第73期 #21

水の線路

 周縁の山々に豪雨を降らせた台風は行き去り、底が抜けたような高く明るい秋空の広がった日、増水している川を見物に出かけた。堤防上に立ってカメラ付き携帯をかざす人々に交じり、川に目を向ける。荒れ狂って白波立つ本流には、浮き沈みしながら次々と流れ来る工事用の青シートや流木が見られ、遠目に眺めていても引き込まれそうになる。一方、本流から溢れて河川敷に広がった水は、緑に覆われていたゴルフ場やテニスコートを泥色に浸しながら、静かに堤防まで押し寄せている。風が吹きつけた水面には細波が起こるほどの穏やかさだった。

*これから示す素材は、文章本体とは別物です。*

(** The writer of a connection has no errors of its own. *)
Definition on_writer (f : core -> result Error.t nat * core) : Sm nat := fun s =>
  let '(r, x) := f (conn s) in Some (map_err (fun e => OfIo (InvalidData e)) r, {| conn := x; sock := sock s |}).
(** [let _ = self.conn.complete_io(self.sock)]: errors are dropped. *)
Definition try_complete (fuel : nat) : Sm unit := fun s =>
  match completes fuel s with
  | Some (Panic, s) => Some (Panic, s)
  | Some (_, s) => Some (Ok tt, s)
  | None => None
  end.
Definition write (fuel : nat) (buf : bytes) : Sm nat :=
  _ ← complete_prior_io fuel; len ← on_writer (writer_write buf); _ ← try_complete fuel; mret len.
Definition write_vectored (fuel : nat) (bufs : list bytes) : Sm nat :=
  _ ← complete_prior_io fuel; len ← on_writer (writer_write_vectored bufs); _ ← try_complete fuel; mret len.
(** [Writer::flush] does nothing. *)
Definition flush (fuel : nat) : Sm unit :=
  _ ← complete_prior_io fuel;
  writing ← asks wants_write;
  _ ← (if writing : bool then completes fuel else mret (0, 0)%nat);
  mret tt.

(** [StreamOwned]: the same object, owned.  [write_vectored] is the default of
    [io::Write], which writes the first buffer that is not empty. *)
Definition StreamOwned : Type := Stream.
Definition into_parts (s : StreamOwned) : core * transport := (conn s, sock s).
Definition as_stream (s : StreamOwned) : Stream := {| conn := conn s; sock := sock s |}.
Definition owned_write_vectored (fuel : nat) (bufs : list bytes) : Sm nat := fun s =>
  write fuel (default [] (head (filter (fun b => b <> []) bufs))) (as_stream s).
(** * OCFT: chunk codec, message protocol and transfer engine

    A shallow embedding of [src/chunker.ts], [src/protocol.ts] and
    [src/transfer.ts], followed by the properties of the specification that
    were checked against it.

    Conventions of the embedding:
    - a [Buffer] is a [list byte]; a JS string is a [string] holding its
      UTF-8 bytes; a JS [number] used as a size, an index or a time stamp is
      an integer [Z]; the one place where the code computes with fractions
      ([getProgress]) is modelled in IEEE binary64 through [SpecFloat];
    - a [Map] is a [gmap], a [Set<number>] a [gset Z];
    - Node's own library ([crypto], [Buffer] base64 and UTF-8 conversion,
      [JSON.parse]) is the [Platform] interface;
    - asynchronous methods of [TransferManager] are computations in the
      monad [M]: they thread the manager's fields, the file system, the list
      of messages handed to [sendMessage], the emitted events and the clock,
      and they either return or throw. One call runs to its end before the
      next starts, as the protocol requires of the host. *)

From Stdlib Require Import ZArith Lia List Bool Ascii String.
From Stdlib Require Import Strings.Byte.
From Stdlib Require Import SpecFloat.
From stdpp Require Import base option list gmap strings pretty.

 堤防から河川敷へ降りていく道を、水面に近いところまで歩き、足を止めた。コンクリートのざらついた路面と、日を浴びて黄土色に光った平滑な水面、黒く濡れた波打際があり、その手前に屈み込んだ。指先を水に浸すと、予想していたより冷たい。河川敷に薄く広く溜まった水が幾日か流れずに滞っていたなら、日を浴びて温まるかも判らないが、きっと水は流れてしまい、青シートや流木や泥や砂が残されるだけだ。あるいは泥に取り残されて干からびる間抜けな魚などがいないものかと思い、今、水面下のことを考える。

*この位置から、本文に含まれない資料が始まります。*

(** * mest_chat_logging: the chat session object and its turn logging

    A shallow embedding of [src/mest_chat_logging.py]: [initialize_client],
    [Chatbot.__init__], [Chatbot.chat], [main] with its two loops, and
    [setup_logging].

    Modelling choices.
    - The program is sequential Python with one mutable object (the
      [Chatbot]) and three effects: the wall clock, the logger and the
      model backend.  They are threaded through a state-and-exception monad
      [M]; [try_except] is Python's [try: ... except Exception as e: ...].
    - The backend and the clock are outside the repository.  They are the
      fields of the class [Environment]: the clock gives the n-th reading of
      [datetime.now()], the backend methods may answer or raise, and may
      depend on every request dispatched before (so a stateful or
      non-deterministic server is covered).
    - Calls on the logger and requests on the backend are recorded in one
      trace of events, in program order.
    - The log is the sequence of calls made on the logger
      ([logger.info(...)], [logger.error(...)]), each with the dictionary
      that the code serialises with [json.dumps].  Dictionaries are
      association lists in the order the code writes their keys.  Which of
      these calls the handlers of [setup_logging] write to the file and the
      console is decided inside the [logging] library by the logger's level
      threshold, which [setup_logging] does not set.  The properties of
      [chat] are stated on the calls; the delivery to the handlers is
      modelled apart, with [setup_logging], and nothing about [chat]
      depends on it.
    - Errors are the exceptions that [except Exception] catches.
      Asynchronous interrupts ([KeyboardInterrupt]) are not modelled. *)

From Stdlib Require Import ZArith QArith.QArith_base String List Bool Lia.
From stdpp Require Import base list strings.
Import ListNotations.

Local Open Scope string_scope.
Local Open Scope list_scope.

(** ** Data *)

(** A [datetime] is a number of microseconds; [isoformat] is kept abstract. *)
Definition datetime := Z.

(** [(end_time - start_time).total_seconds()]: the difference in
    microseconds over 10^6 (Python rounds the quotient to a double). *)
Definition total_seconds (delta : Z) : Q := Qmake delta 1000000.

(** Values handed to [json.dumps]. *)
#[warnings="-register-all"]
Inductive json : Type :=
| JNull
| JStr (s : string)
| JInt (z : Z)
| JFloat (q : Q)
| JObj (items : list (string * json)).

(** [d[k]] on an association list: the first binding of [k]. *)
Fixpoint assoc (k : string) (items : list (string * json)) : option json :=
  match items with
  | [] => None
  | (k', v) :: rest => if String.eqb k k' then Some v else assoc k rest
  end.

Definition get (k : string) (j : json) : option json :=
  match j with
  | JObj items => assoc k items
  | _ => None
  end.

(** [entry["metadata"][k]]. *)
Definition metadata (k : string) (entry : json) : option json :=
  match get "metadata" entry with
  | Some m => get k m
  | None => None
  end.

(** [d[k] = v] as a dictionary update: replaces the first binding of [k]. *)
Fixpoint assoc_set (k : string) (v : json) (items : list (string * json))
  : list (string * json) :=
  match items with
  | [] => [(k, v)]
  | (k', v') :: rest =>
      if String.eqb k k' then (k, v) :: rest else (k', v') :: assoc_set k v rest
  end.

Definition set_key (k : string) (v : json) (j : json) : json :=
  match j with
  | JObj items => JObj (assoc_set k v items)
  | _ => j
  end.

(** An element of [self.message]: [{"role": ..., "content": ...}]. *)
Record Message : Type := { role : string; content : string }.

Record Exception : Type := { exc_type : string; exc_message : string }.

(** [str(e)]. *)
Definition str (e : Exception) : string := exc_message e.

Inductive result (A : Type) : Type :=
| Ok (a : A)
| Raise (e : Exception).
Arguments Ok {A} a.
Arguments Raise {A} e.

Definition is_Ok {A} (r : result A) : bool :=
  match r with Ok _ => true | Raise _ => false end.

(** The handle returned by [initialize_client]. *)
Inductive Client : Type :=
| GenerativeModel (api_key : option string) (model : string)
| OpenAI (base_url : option string) (api_key : option string).

(** The [usage] attribute of a completion response: missing
    ([hasattr] is false), present and [None], or present with
    [total_tokens]. *)
Inductive Usage : Type :=
| usage_missing
| usage_None
| usage_total (total_tokens : Z).

(** A completion response: [choices] holds [choice.message.content] of
    every choice. *)
Record ChatCompletion : Type := { choices : list string; usage : Usage }.

(** A generative response: reading [response.text] may raise. *)
Record GenerateContentResponse : Type := { text : result string }.

Inductive Response : Type :=
| generated (r : GenerateContentResponse)
| completion (r : ChatCompletion).

(** A request made on the client. *)
Inductive BackendCall : Type :=
| call_start_chat (c : Client) (history : list Message)
| call_send_message (c : Client) (content : string)
| call_create (c : Client) (model : string) (messages : list Message).

Inductive Level : Type := INFO | ERROR.

(** One call on the logger: the method and the dictionary it is given. *)
Record LogCall : Type := { levelno : Level; entry : json }.

Record Chatbot : Type := {
  session_id : string;
  user_id : string;
  client : Client;
  use_ollama : bool;
  use_gemini : bool;
  model_name : string;
  message : list Message
}.

(** What happens outside the object, in program order. *)
Inductive Event : Type :=
| Logged (c : LogCall)
| Dispatched (c : BackendCall).

(** How many clock readings and random tokens were drawn so far, and the
    trace of events. *)
Record World : Type := {
  ticks : nat;
  drawn : nat;
  events : list Event
}.

(** The calls on the logger in a trace, and the requests on the backend. *)
Fixpoint log_of (evs : list Event) : list LogCall :=
  match evs with
  | [] => []
  | Logged c :: rest => c :: log_of rest
  | Dispatched _ :: rest => log_of rest
  end.

Fixpoint requests_of (evs : list Event) : list BackendCall :=
  match evs with
  | [] => []
  | Logged _ :: rest => requests_of rest
  | Dispatched c :: rest => c :: requests_of rest
  end.

Definition logged (w : World) : list LogCall := log_of (events w).
Definition dispatched (w : World) : list BackendCall := requests_of (events w).

Definition emit (ev : Event) (w : World) : World :=
  {| ticks := ticks w; drawn := drawn w; events := events w ++ [ev] |}.

Definition State : Type := Chatbot * World.

(** ** The state-and-exception monad *)

Definition M (A : Type) : Type := State -> result A * State.

Definition ret {A} (a : A) : M A := fun st => (Ok a, st).

Definition bind {A B} (m : M A) (k : A -> M B) : M B :=
  fun st =>
    match m st with
    | (Ok a, st') => k a st'
    | (Raise e, st') => (Raise e, st')
    end.

Definition raise {A} (e : Exception) : M A := fun st => (Raise e, st).

Definition lift {A} (r : result A) : M A := fun st => (r, st).

(** [try: body  except Exception as e: handler e]. *)
Definition try_except {A} (body : M A) (handler : Exception -> M A) : M A :=
  fun st =>
    match body st with
    | (Ok a, st') => (Ok a, st')
    | (Raise e, st') => handler e st'
    end.

Declare Scope py_scope.
Delimit Scope py_scope with py.
Notation "x <- m ;; k" := (bind m (fun x => k))
  (at level 100, m at next level, right associativity) : py_scope.
Notation "m ;; k" := (bind m (fun _ => k))
  (at level 100, right associativity) : py_scope.
Local Open Scope py_scope.

(** Reading [self]: the object as it is now. *)
Definition get_self : M Chatbot := fun st => (Ok (fst st), st).
(** * Photon: the end-to-end-encryption vault and its session state machine

    A shallow embedding of [src/lib/crypto.ts] (packed AES-GCM ciphertexts,
    deterministic salt, KEM wrappers) and of the two [AuthProvider]
    components ([context/AuthContext.tsx] and its decoy-aware successor),
    followed by the properties of the specification that concern them.

    Conventions.
    - A JavaScript string is its sequence of UTF-16 code units ([jsstring]).
    - A [Uint8Array] is a [list byte].
    - A rejected promise / thrown exception is [Err e]; a fulfilled one [Ok a].
    - Platform functions ([btoa], [atob], [TextEncoder], [TextDecoder],
      SHA-256) are written out after the standards that define them; the
      ciphers (AES-GCM, PBKDF2, ML-KEM) are parameters.
    - An [async] function of the component is a function from the system
      (component state, Firestore, identity provider, random source,
      pending network faults, trace of calls) to a result and a system.
      It reads the component state through the closure of the render that
      created it and writes it through the setters; one operation runs at
      a time. *)

From Stdlib Require Import ZArith NArith Lia List String Ascii Bool.
From Stdlib.Strings Require Import Byte.
From stdpp Require Import base option list gmap.

Local Open Scope N_scope.

(* ================================================================== *)
(** * Part I. Definitions *)
(* ================================================================== *)

(** ** Exceptions and promise results *)

Inductive error : Type :=
  | Error (message : string)        (* [new Error(message)] thrown by the application *)
  | DOMException (name : string)    (* thrown by the web platform *)
  | FirebaseError (code : string)   (* a rejected Firebase call *)
  | SyntaxError.                    (* [JSON.parse] on malformed text *)

Inductive result (A : Type) : Type :=
  | Ok (a : A)
  | Err (e : error).
Arguments Ok {A} a.
Arguments Err {A} e.

Definition is_ok {A} (r : result A) : bool :=
  match r with Ok _ => true | Err _ => false end.

Global Instance result_ret : MRet result := fun A a => Ok a.
Global Instance result_bind : MBind result := fun A B k r =>
  match r with Ok a => k a | Err e => Err e end.
Global Instance result_fmap : FMap result := fun A B f r =>
  match r with Ok a => Ok (f a) | Err e => Err e end.

(** ** JavaScript strings and byte arrays *)

Definition jsstring : Type := list N.
Definition Uint8Array : Type := list byte.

 穏やかな広い水面の下には鯉や鮒などの魚たちが身を潜め、荒れ狂った流れが収まるのを待っているだろうか。暫しのあいだ疲れた体を芝生に横たえたいが、魚であるゆえ転覆する訳にもいかずに、泥水のなかで静かに呼吸しながら身を休ませている。いつまでも穏やかな生活を続けていたいなどと悠長なことを考えているあいだにも河川敷から水は引いていく。流れに乗り遅れないよう慌てて泳ぎ始め、本流に戻れば、再び川上と川下を行き来する生活が待っている。川の流れに慌ただしく乗り降りする魚たちが、列車に飛び乗ろうと試みては弾かれていた数年前の僕と似ている、などと一瞬考えたが、ホームに取り残された僕が干からびることはなかった。一方、魚たちが流れに乗って移動することもなく、自分のヒレで水を掻いて進んでいる。かといって彼ら自身が列車だといえるほどには魚が大きく育つことはない。

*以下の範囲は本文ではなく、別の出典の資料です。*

(** * go-reverse-proxy: a shallow embedding of the dispatcher, its header
    helpers, the route builder and the health monitor.

    Layout of the development:
    - Part I embeds the Go sources:
        [route.go]                (type Route, NewRoute, the setters, methodStringToSlice),
        [httputil/header.go]      (the three header merges),
        [health/healthcheck.go]   (the health monitor and its background loop),
        the package file of [reverseproxy] (ReverseProxyMux, ServeHTTP, HandlePath, ...).
    - Part II states and proves the properties.

    Conventions.
    - A Go [string] is a [string] of bytes; [http.Header] is a finite map from
      keys to value lists ([gmap string (list string)]); a nil map and an
      empty map range the same way and are both [∅].
    - A [range] over a Go map visits the entries in an unspecified order: a
      visit order is any permutation of the entries ([ranges]).
    - [int32] is a [Z] with its wrap-around written out ([wrap32]).
    - A Go call either returns or panics ([Result]).
    - Behaviour of imported packages (net/textproto, httprouter, rewrite,
      net/http/httputil, the transport, the network) is not part of the
      repository: it is taken as a parameter, the class [Externals]. *)

From Stdlib Require Import ZArith Ascii String.
From stdpp Require Import gmap strings list fin_maps.

Open Scope string_scope.
Open Scope Z_scope.

(* ===================================================================== *)
(** * Part I. The embedding                                               *)
(* ===================================================================== *)

(** ** Go basics *)

(** A call returns a value or panics with a value (printed with [%v]). *)
Inductive Result (A : Type) : Type :=
  | Returned (a : A)
  | Panicked (val : string).
Arguments Returned {A} a.
Arguments Panicked {A} val.

(** The [error] interface: only the message is observed. *)
Definition error := string.

(** [int32] arithmetic: two's complement wrap-around. *)
Definition wrap32 (z : Z) : Z := (z + 2 ^ 31) mod 2 ^ 32 - 2 ^ 31.
Definition max_int32 : Z := 2 ^ 31 - 1.

(** [atomic.AddInt32(&x, delta)]: the new value of [x]. *)
Definition AddInt32 (x delta : Z) : Z := wrap32 (x + delta).

(** ** package strings *)

Module strings.

(** [strings.Count(s, sep)] for a one-byte separator. *)
Fixpoint Count (s : string) (sep : ascii) : nat :=
  match s with
  | EmptyString => O
  | String c s' => if Ascii.eqb c sep then S (Count s' sep) else Count s' sep
  end.

(** [strings.Index(s, sep)] for a one-byte separator, returning the two
    slices [s[:m]] and [s[m+1:]] around the first occurrence, [None] when
    [Index] is negative. *)
Fixpoint cutAt (s : string) (sep : ascii) : option (string * string) :=
  match s with
  | EmptyString => None
  | String c s' =>
      if Ascii.eqb c sep then Some (EmptyString, s')
      else match cutAt s' sep with
           | Some (pre, post) => Some (String c pre, post)
           | None => None
           end
  end.

(** The loop of [genSplit]: at most [n] cuts, the remainder is the last
    element. *)
Fixpoint genSplit (n : nat) (s : string) (sep : ascii) : list string :=
  match n with
  | O => [s]
  | S n' =>
      match cutAt s sep with
      | None => [s]
      | Some (pre, post) => pre :: genSplit n' post sep
      end
  end.

(** [strings.Split(s, sep)] with [len(sep) = 1]: [n = Count(s, sep) + 1]
    slots, hence [Count(s, sep)] cuts. *)
Definition Split (s : string) (sep : ascii) : list string :=
  genSplit (Count s sep) s sep.

(** [strings.Join(elems, sep)] for a one-byte separator (used to write
    method specs such as ["A|B|C"]). *)
Fixpoint Join (elems : list string) (sep : ascii) : string :=
  match elems with
  | [] => EmptyString
  | [e] => e
  | e :: rest => e +:+ String sep (Join rest sep)
  end.

(** The byte [sep] does not occur in [s]. *)
Definition free_of (sep : ascii) (s : string) : Prop := Count s sep = O.

End strings.

(** ** net/http data *)

Abbreviation Header := (gmap string (list string)).

Record URL : Type := mkURL {
  url_Scheme : string;
  url_Host : string;
  url_Path : string
}.

Record Request : Type := mkRequest {
  req_Method : string;
  req_URL : URL;
  req_Host : string;
  req_Header : Header
}.

Record Response : Type := mkResponse {
  resp_StatusCode : Z;
  resp_Header : Header;
  resp_Request : Request
}.

(** What a handler has done to its [http.ResponseWriter]. *)
Record ResponseWriter : Type := mkResponseWriter {
  w_Header : Header;
  w_Status : option Z;
  w_Body : list string
}.

(** A visit order of [range header]. *)
Definition ranges (header : Header) (visit : list (string * list string)) : Prop :=
  visit ≡ₚ map_to_list header.

(** ** route.go *)

(** [type ResponseModifier] is a func from a pointer to [http.Response] to
    [error]: the modifier works
    on the response in place and returns an error or nil; like any call it
    may panic. *)
Definition ResponseModifier : Type := Response → Result (Response * option error).

(** [type Route struct]; a nil [ModifyResponse] is [None]. *)
Record Route : Type := mkRoute {
  Method : list string;
  Path : string;
  RewritePath : string;
  RequestHeader : Header;
  ModifyResponse : option ResponseModifier
}.

Definition methodStringToSlice (methods : string) : list string :=
  if String.eqb methods "*" then
    ["GET"; "HEAD"; "OPTIONS"; "POST"; "PUT"; "PATCH"; "DELETE"]
  else strings.Split methods "|"%char.

Definition NewRoute (methods path : string) : Route :=
  {| Method := methodStringToSlice methods;
     Path := path;
     RewritePath := "";
     RequestHeader := ∅;
     ModifyResponse := None |}.

(** The setters as functions of the receiver's value: what a call returns
    (see [call_value_receiver] below for the call itself). *)
Definition SetRewritePath (r : Route) (path : string) : Route :=
  {| Method := Method r; Path := Path r; RewritePath := path;
     RequestHeader := RequestHeader r; ModifyResponse := ModifyResponse r |}.

Definition SetRequestHeader (r : Route) (header : Header) : Route :=
  {| Method := Method r; Path := Path r; RewritePath := RewritePath r;
     RequestHeader := header; ModifyResponse := ModifyResponse r |}.

Definition SetModifyResponse (r : Route) (modifier : option ResponseModifier) : Route :=
  {| Method := Method r; Path := Path r; RewritePath := RewritePath r;
     RequestHeader := RequestHeader r; ModifyResponse := modifier |}.

(** Variables of type [Route] live at the addresses of a store. *)
Abbreviation Store := (gmap nat Route).

(** The statement [r.f = v] on the variable at address [a]. *)
Definition assign (upd : Route → Route) (a : nat) (st : Store) : Store :=
  alter upd a st.

(** The bodies of the setters up to their [return r], on the callee's
    variable [r] at address [a]. *)
Definition SetRewritePath_body (a : nat) (path : string) (st : Store) : Store :=
  assign (λ r, mkRoute (Method r) (Path r) path (RequestHeader r) (ModifyResponse r))
         a st.

Definition SetRequestHeader_body (a : nat) (header : Header) (st : Store) : Store :=
  assign (λ r, mkRoute (Method r) (Path r) (RewritePath r) header (ModifyResponse r))
         a st.

Definition SetModifyResponse_body (a : nat) (modifier : option ResponseModifier)
    (st : Store) : Store :=
  assign (λ r, mkRoute (Method r) (Path r) (RewritePath r) (RequestHeader r) modifier)
         a st.

(** A call [x.m(arg)] of a method with the value receiver [r Route], on the
    caller's variable [x] at address [a] (or on [*x] for a pointer [x] to
    it): the callee's [r] is a new variable that holds a copy of the
    receiver; the body runs; the value of [r] is returned and the callee's
    variable is gone. [None] when nothing lives at [a]. *)
Definition call_value_receiver {A : Type} (body : nat → A → Store → Store)
    (st : Store) (a : nat) (arg : A) : option (Route * Store) :=
  match st !! a with
  | None => None
  | Some x =>
      let a' := fresh (dom st) in
      let st' := body a' arg (<[a' := x]> st) in
      match st' !! a' with
      | Some r => Some (r, delete a' st')
      | None => None
      end
  end.

(** ** Imported packages *)

(** The network as a probe sees it: a probe run at instant [t] gets the
    answer of that instant. *)
Definition World := nat.

(** [http.RoundTripper]: a response (status and header; the response's
    [Request] field is the request that was sent) or an error. *)
Definition RoundTripper : Type := Request → Result ((Z * Header) + error).

(** [http.Handler] and the repository's [HttpErrorHandler]: user code that
    writes to the [http.ResponseWriter], and returns or panics. *)
Definition Handler : Type := ResponseWriter → Request → ResponseWriter * Result unit.
Definition HttpErrorHandler : Type :=
  ResponseWriter → Request → error → ResponseWriter * Result unit.

(** What the repository uses of the packages it imports. *)
Class Externals : Type := {
  (** net/textproto: [CanonicalMIMEHeaderKey], applied by [Header.Set],
      [Header.Add] and [Header.Get]. *)
  CanonicalMIMEHeaderKey : string → string;
  (** net: [DialTimeout("tcp", host, d)] at an instant; [true] when the
      returned error is nil. *)
  DialTimeout : string → Z → World → bool;
  (** httprouter: whether [HandlerFunc(method, path, h)] accepts the path
      for a method whose tree holds the given patterns (the registration
      panics otherwise). *)
  router_accepts : string → list string → string → bool;
  (** httprouter: the pattern of a method's tree that a request path
      selects, if any. *)
  router_getValue : list string → string → option string;
  (** httprouter: what [Router.ServeHTTP] does when the method's tree selects
      nothing (redirects, OPTIONS, 405 through [MethodNotAllowed], 404
      through [NotFound]), given the registered (method, pattern) pairs and
      the two handlers. *)
  router_miss : list (string * string) → option Handler → option Handler → Handler;
  (** rewrite: [NewRule(pattern, to)] is an error or a rule, and
      [rule.Rewrite(r)] updates the request in place. *)
  rewrite_NewRule : string → string → error + (Request → Request);
  (** net/http/httputil: the request that [ReverseProxy.ServeHTTP] sends out
      for an inbound one (clone, director of [NewSingleHostReverseProxy] for
      the remote, hop-by-hop headers, [X-Forwarded-For]). *)
  proxy_outgoing : URL → Request → Request;
  (** net/http/httputil: how [ReverseProxy.ServeHTTP] relays the (modified)
      response to the client. *)
  proxy_relay : Response → ResponseWriter → ResponseWriter * Result unit;
  (** net/http: [http.DefaultTransport]. *)
  DefaultTransport : RoundTripper
}.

 川の水が線路だとすれば、魚たちがせいぜい保線用の軌道自転車くらいの大きさでしかなく、川から水が溢れれば、その水が行き着いた先、操車場のような広い水たまりで休み、水が引けば再び線路へ戻って走り始める、そんなことを考えながら水に浸していた指を引き上げて、静かな水面に目を向けた。